Although it’s not an easy task to make it to the National Football League, these players achieved an even more amazing accomplishment by doing so with the support of their brothers.
“I think it’s cool as hell,” Stefon Diggs of the Buffalo Bills said to the Wall Street Journal about his experience playing in the league alongside his brother Trevon. There are a few males in the group that have siblings. I doubt that I find it as cool as my mother does. She’s pushing the athletes out, like she has a special womb or something.”
Discover more about these NFL siblings by reading on! From the Kelce brothers competing in the first-ever brother against. brother Super Bowl in 2023 to the three Gronkowski brothers who have created NFL history.
The Kelce brothers made NFL history in 2023 when they faced off in the Super Bowl, the league’s biggest event. In the end, Travis’s Kansas City Chiefs defeated his big brother’s Philadelphia Eagles.
The two, who are two years apart in age, were teammates at the University of Cincinnati before starting their NFL careers. They were raised in Cleveland Heights, Ohio.
Additionally, Travis disclosed that his number, 87, honors Jason’s birth year, even though they currently wear separate uniforms on the field.

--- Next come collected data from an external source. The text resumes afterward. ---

(* ===== verification/Vma.v ===== *)
(** * Virtual memory areas

    [crates/kernel/mm-vmm/src/vma.rs], [vma/clone.rs], [vm_ops.rs] and the
    user address type of [crates/arch/hal/src/types.rs]: the descriptor of a
    mapped range, when two of them merge, how one is cut, and the calls a
    mapped object receives when a descriptor that names it is born or dies.

    Reference-counted objects ([Arc<dyn FileBacking>], [Arc<AnonVma>],
    [Arc<dyn UffdContext>], ...) are their identities: the code compares them
    with [Arc::ptr_eq]. *)

From stdpp Require Import strings.
From S2P Require Import Prelude.

(** ** User addresses *)

Definition USER_VA_END : Z := 0x800000000000.

Definition PAGE_SIZE_BYTES : Z := 4096.

(** [UserVirtAddr::new]; an address is the number it wraps. *)
Definition uva_new (raw : Z) : option Z := if raw <? USER_VA_END then Some raw else None.

(** [UserVirtAddr::checked_add]. *)
Definition uva_checked_add (va off : Z) : option Z :=
  match checked_add va off with
  | Some v => if v <? USER_VA_END then Some v else None
  | None => None
  end.

(** ** Bit sets ([bitflags!]) *)

Definition flags_contains (self other : Z) : bool := Z.land self other =? other.
Definition flags_intersects (self other : Z) : bool := negb (Z.land self other =? 0).
Definition flags_union (self other : Z) : Z := Z.lor self other.
Definition flags_difference (self other : Z) : Z := Z.ldiff self other.

Module Prot.

Definition READ : Z := 1.
Definition WRITE : Z := 2.
Definition EXEC : Z := 4.

Inductive FaultAccess := Read | Write | Exec.

Definition permits (self : Z) (access : FaultAccess) : bool :=
  match access with
  | Read => flags_contains self READ
  | Write => flags_contains self WRITE
  | Exec => flags_contains self EXEC
  end.

End Prot.

Module Flags.

Definition SHARED : Z := Z.shiftl 1 0.
Definition PRIVATE : Z := Z.shiftl 1 1.
Definition ANONYMOUS : Z := Z.shiftl 1 2.
Definition GROWSDOWN : Z := Z.shiftl 1 3.
Definition LOCKED : Z := Z.shiftl 1 4.
Definition SEALED : Z := Z.shiftl 1 5.
Definition DONTFORK : Z := Z.shiftl 1 6.
Definition WIPEONFORK : Z := Z.shiftl 1 7.
Definition UFFD_MISSING : Z := Z.shiftl 1 8.
Definition RAND_READ : Z := Z.shiftl 1 9.
Definition SEQ_READ : Z := Z.shiftl 1 10.
Definition DONTDUMP : Z := Z.shiftl 1 11.
Definition MERGEABLE : Z := Z.shiftl 1 12.
Definition HUGEPAGE : Z := Z.shiftl 1 13.
Definition NOHUGEPAGE : Z := Z.shiftl 1 14.
Definition SYSVSHM : Z := Z.shiftl 1 15.
Definition LOCKONFAULT : Z := Z.shiftl 1 16.
Definition UFFD_WP : Z := Z.shiftl 1 17.
Definition UFFD_MINOR : Z := Z.shiftl 1 18.
Definition SECRETMEM : Z := Z.shiftl 1 19.
Definition NT_RESERVED : Z := Z.shiftl 1 20.
Definition NT_SECTION_VIEW : Z := Z.shiftl 1 21.
Definition NT_WRITE_WATCH : Z := Z.shiftl 1 22.
Definition NT_IMAGE_VIEW : Z := Z.shiftl 1 23.

Definition UFFD_MASK : Z := flags_union (flags_union UFFD_MISSING UFFD_WP) UFFD_MINOR.

Definition LOCKED_MASK : Z := flags_union LOCKED LOCKONFAULT.

End Flags.

(** ** The mapped object *)

Inductive PhysCacheMode := WriteBack | Device | WriteCombine.

#[global] Instance PhysCacheMode_eq_dec : EqDecision PhysCacheMode.
Proof. solve_decision. Defined.

Inductive VmaBacking :=
| Anonymous
| File (backing off : Z)
| KernelBytes (data off : Z)
| KernelFrame (pa : Z)
| KernelPages (pages off : Z)
| PhysRange (base_pa : Z) (cache : PhysCacheMode)
| Special.

#[global] Instance VmaBacking_eq_dec : EqDecision VmaBacking.
Proof. solve_decision. Defined.

(** A NUMA policy ([mempolicy/policy.rs]); node masks are words. *)
Record MemPolicy := {
  pol_mode : Z;
  pol_flags : Z;
  pol_nodes : Z;
  pol_user_nodes : Z;
  pol_home_node : Z;
}.

#[global] Instance MemPolicy_eq_dec : EqDecision MemPolicy.
Proof. solve_decision. Defined.

(** ** The descriptor *)

Record Vma := {
  v_start : Z;
  v_end : Z;
  v_prot : Z;
  v_may_prot : Z;
  v_pkey : Z;
  v_flags : Z;
  v_backing : VmaBacking;
  v_rss : Z;
  v_anon_vma : option Z;
  v_anon_pages : bool;
  v_file_rmap : option Z;
  v_anon_name : option string;
  v_uffd : option Z;
  v_mempolicy : option MemPolicy;
  v_mapping_origin : option Z;
}.

#[global] Instance Vma_eq_dec : EqDecision Vma.
Proof. solve_decision. Defined.

(** Updates of one field. *)
Definition set_start (x : Z) (v : Vma) : Vma :=
  {| v_start := x; v_end := v_end v; v_prot := v_prot v; v_may_prot := v_may_prot v; v_pkey :=
     v_pkey v; v_flags := v_flags v; v_backing := v_backing v; v_rss := v_rss v; v_anon_vma :=
     v_anon_vma v; v_anon_pages := v_anon_pages v; v_file_rmap := v_file_rmap v; v_anon_name :=
     v_anon_name v; v_uffd := v_uffd v; v_mempolicy := v_mempolicy v; v_mapping_origin :=
     v_mapping_origin v |}.
Definition set_end (x : Z) (v : Vma) : Vma :=
  {| v_start := v_start v; v_end := x; v_prot := v_prot v; v_may_prot := v_may_prot v; v_pkey
     := v_pkey v; v_flags := v_flags v; v_backing := v_backing v; v_rss := v_rss v; v_anon_vma
     := v_anon_vma v; v_anon_pages := v_anon_pages v; v_file_rmap := v_file_rmap v; v_anon_name
     := v_anon_name v; v_uffd := v_uffd v; v_mempolicy := v_mempolicy v; v_mapping_origin :=
     v_mapping_origin v |}.
Definition set_prot (x : Z) (v : Vma) : Vma :=
  {| v_start := v_start v; v_end := v_end v; v_prot := x; v_may_prot := v_may_prot v; v_pkey
     := v_pkey v; v_flags := v_flags v; v_backing := v_backing v; v_rss := v_rss v; v_anon_vma
     := v_anon_vma v; v_anon_pages := v_anon_pages v; v_file_rmap := v_file_rmap v; v_anon_name
     := v_anon_name v; v_uffd := v_uffd v; v_mempolicy := v_mempolicy v; v_mapping_origin :=
     v_mapping_origin v |}.
Definition set_pkey (x : Z) (v : Vma) : Vma :=
  {| v_start := v_start v; v_end := v_end v; v_prot := v_prot v; v_may_prot := v_may_prot v;
     v_pkey := x; v_flags := v_flags v; v_backing := v_backing v; v_rss := v_rss v; v_anon_vma
     := v_anon_vma v; v_anon_pages := v_anon_pages v; v_file_rmap := v_file_rmap v; v_anon_name
     := v_anon_name v; v_uffd := v_uffd v; v_mempolicy := v_mempolicy v; v_mapping_origin :=
     v_mapping_origin v |}.
Definition set_flags (x : Z) (v : Vma) : Vma :=
  {| v_start := v_start v; v_end := v_end v; v_prot := v_prot v; v_may_prot := v_may_prot v;
     v_pkey := v_pkey v; v_flags := x; v_backing := v_backing v; v_rss := v_rss v; v_anon_vma :=
     v_anon_vma v; v_anon_pages := v_anon_pages v; v_file_rmap := v_file_rmap v; v_anon_name :=
     v_anon_name v; v_uffd := v_uffd v; v_mempolicy := v_mempolicy v; v_mapping_origin :=
     v_mapping_origin v |}.
Definition set_rss (x : Z) (v : Vma) : Vma :=
  {| v_start := v_start v; v_end := v_end v; v_prot := v_prot v; v_may_prot := v_may_prot v;
     v_pkey := v_pkey v; v_flags := v_flags v; v_backing := v_backing v; v_rss := x; v_anon_vma
     := v_anon_vma v; v_anon_pages := v_anon_pages v; v_file_rmap := v_file_rmap v; v_anon_name
     := v_anon_name v; v_uffd := v_uffd v; v_mempolicy := v_mempolicy v; v_mapping_origin :=
     v_mapping_origin v |}.
Definition set_anon_name (x : option string) (v : Vma) : Vma :=
  {| v_start := v_start v; v_end := v_end v; v_prot := v_prot v; v_may_prot := v_may_prot v;
     v_pkey := v_pkey v; v_flags := v_flags v; v_backing := v_backing v; v_rss := v_rss v;
     v_anon_vma := v_anon_vma v; v_anon_pages := v_anon_pages v; v_file_rmap := v_file_rmap v;
     v_anon_name := x; v_uffd := v_uffd v; v_mempolicy := v_mempolicy v; v_mapping_origin :=
     v_mapping_origin v |}.
Definition set_uffd (x : option Z) (v : Vma) : Vma :=
  {| v_start := v_start v; v_end := v_end v; v_prot := v_prot v; v_may_prot := v_may_prot v;
     v_pkey := v_pkey v; v_flags := v_flags v; v_backing := v_backing v; v_rss := v_rss v;
     v_anon_vma := v_anon_vma v; v_anon_pages := v_anon_pages v; v_file_rmap := v_file_rmap v;
     v_anon_name := v_anon_name v; v_uffd := x; v_mempolicy := v_mempolicy v; v_mapping_origin
     := v_mapping_origin v |}.
Definition set_mempolicy (x : option MemPolicy) (v : Vma) : Vma :=
  {| v_start := v_start v; v_end := v_end v; v_prot := v_prot v; v_may_prot := v_may_prot v;
     v_pkey := v_pkey v; v_flags := v_flags v; v_backing := v_backing v; v_rss := v_rss v;
     v_anon_vma := v_anon_vma v; v_anon_pages := v_anon_pages v; v_file_rmap := v_file_rmap v;
     v_anon_name := v_anon_name v; v_uffd := v_uffd v; v_mempolicy := x; v_mapping_origin :=
     v_mapping_origin v |}.
Definition set_mapping_origin (x : option Z) (v : Vma) : Vma :=
  {| v_start := v_start v; v_end := v_end v; v_prot := v_prot v; v_may_prot := v_may_prot v;
     v_pkey := v_pkey v; v_flags := v_flags v; v_backing := v_backing v; v_rss := v_rss v;
     v_anon_vma := v_anon_vma v; v_anon_pages := v_anon_pages v; v_file_rmap := v_file_rmap v;
     v_anon_name := v_anon_name v; v_uffd := v_uffd v; v_mempolicy := v_mempolicy v;
     v_mapping_origin := x |}.

Definition contains (self : Vma) (va : Z) : bool := (v_start self <=? va) && (va <? v_end self).

(** [Vma::permits]. *)
Definition vma_permits (self : Vma) (access : Prot.FaultAccess) : bool :=
  Prot.permits (v_prot self) access.

Definition len_bytes (self : Vma) : Z := v_end self - v_start self.

(** [uffd::uffd_ptr_eq]. *)
Definition uffd_ptr_eq (a b : option Z) : bool :=
  match a, b with
  | None, None => true
  | Some x, Some y => x =? y
  | _, _ => false
  end.

(** [mempolicy::mpol_equal]. *)
Definition mpol_equal (a b : option MemPolicy) : bool := bool_decide (a = b).

Definition mergeable_with_next (self next : Vma) : bool :=
  if negb (v_end self =? v_start next) then false
  else if negb (v_prot self =? v_prot next) then false
  else if negb (v_may_prot self =? v_may_prot next) then false
  else if negb (v_pkey self =? v_pkey next) then false
  else if negb (v_flags self =? v_flags next) then false
  else if negb (bool_decide (v_anon_name self = v_anon_name next)) then false
  else if negb (uffd_ptr_eq (v_uffd self) (v_uffd next)) then false
  else if negb (mpol_equal (v_mempolicy self) (v_mempolicy next)) then false
  else match v_backing self, v_backing next with
  | Anonymous, Anonymous => true
  | File ab a, File bb b =>
      if negb (ab =? bb) then false
      else match checked_add a (len_bytes self) with Some aend => aend =? b | None => false end
  | _, _ => false
  end.

(** [impl Clone for Vma]: the copy fork makes. *)
Definition clone (self : Vma) : Vma :=
  set_uffd None (set_flags (flags_difference (v_flags self) Flags.UFFD_MASK) self).

(** The backing of the sub-range that starts [off_delta] bytes in. *)
Definition sub_backing {S} (b : VmaBacking) (off_delta : Z) : M S VmaBacking :=
  match b with
  | File backing off => off' ← add64 off off_delta; ret (File backing off')
  | KernelBytes data off => off' ← add64 off off_delta; ret (KernelBytes data off')
  | KernelPages pages off => off' ← add64 off off_delta; ret (KernelPages pages off')
  | other => ret other
  end.

Definition clone_subrange {S} (self : Vma) (new_start new_end : Z) : M S Vma :=
  off_delta ← sub64 new_start (v_start self);
  backing ← sub_backing (v_backing self) off_delta;
  ret {| v_start := new_start;
         v_end := new_end;
         v_prot := v_prot self;
         v_may_prot := v_may_prot self;
         v_pkey := v_pkey self;
         v_flags := v_flags self;
         v_backing := backing;
         v_rss := 0;
         v_anon_vma := v_anon_vma self;
         v_anon_pages := v_anon_pages self;
         v_file_rmap := v_file_rmap self;
         v_anon_name := v_anon_name self;
         v_uffd := v_uffd self;
         v_mempolicy := v_mempolicy self;
         v_mapping_origin := v_mapping_origin self |}.

(** ** Calls on the mapped object ([vm_ops.rs])

    The object's own hooks run for every file-backed descriptor; the SysV
    shared-memory pair, once installed, for those marked [SYSVSHM]. The
    calls made are recorded in order. *)

Inductive VmCall :=
| vma_open (backing : Z)
| vma_close (backing : Z)
| shm_open (backing : Z)
| shm_close (backing : Z).

#[global] Instance VmCall_eq_dec : EqDecision VmCall.
Proof. solve_decision. Defined.

Record VmOps := {
  shm_installed : bool;
  vm_calls : list VmCall;
}.

Definition set_shm_vm_ops (o : VmOps) : VmOps :=
  {| shm_installed := true; vm_calls := vm_calls o |}.

Definition call (c : VmCall) (o : VmOps) : VmOps :=
  {| shm_installed := shm_installed o; vm_calls := vm_calls o ++ [c] |}.

Definition object_of (v : Vma) : option Z :=
  match v_backing v with File b _ => Some b | _ => None end.

(** [dispatch] and [dispatch_slot]. *)
Definition dispatch (slot : Z -> VmCall) (v : Vma) (o : VmOps) : VmOps :=
  if negb (flags_contains (v_flags v) Flags.SYSVSHM) then o
  else match v_backing v with
  | File b _ => if shm_installed o then call (slot b) o else o
  | _ => o
  end.

Definition vma_opened (v : Vma) (o : VmOps) : VmOps :=
  dispatch shm_open v (match object_of v with Some b => call (vma_open b) o | None => o end).

Definition vma_closed (v : Vma) (o : VmOps) : VmOps :=
  dispatch shm_close v (match object_of v with Some b => call (vma_close b) o | None => o end).

(** [vma_may_split]; [may_split] is the object's method. *)
Definition vma_may_split (may_split : Z -> bool) (v : Vma) : bool :=
  match object_of v with Some b => may_split b | None => true end.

After the game, Travis said to Jason, “You’re the only reason why I wear 87 anyways,” as they spoke on the sidelines. “Dude, I never told you that. The heritage was started by you.”
It was a rare chance for Shaquem Griffin and his twin brother Shaquill to play in the NFL together on the same team. Shaquem was already a cornerback for the Seattle Seahawks in 2018 when he was drafted into the NFL, making him the first player to do so.
After testing out for a number of organizations before to his 2022 retirement from the game, Shaquem went on to sign a one-year contract with the Miami Dolphins in 2021. Shaquill was a member of the Seattle Seahawks until 2021, when he switched to the Jacksonville Jaguars, and then in 2023 he joined the Houston Texans.
In a retirement post published on The Player’s Tribune, Shaquem said of his father and brother, “As kids, we had dreamed of playing together in the NFL, but whenever we talked about it, our dad would remind us that if we made it to the league — especially if we got to play together — that would be an added blessing.” “A bonus.”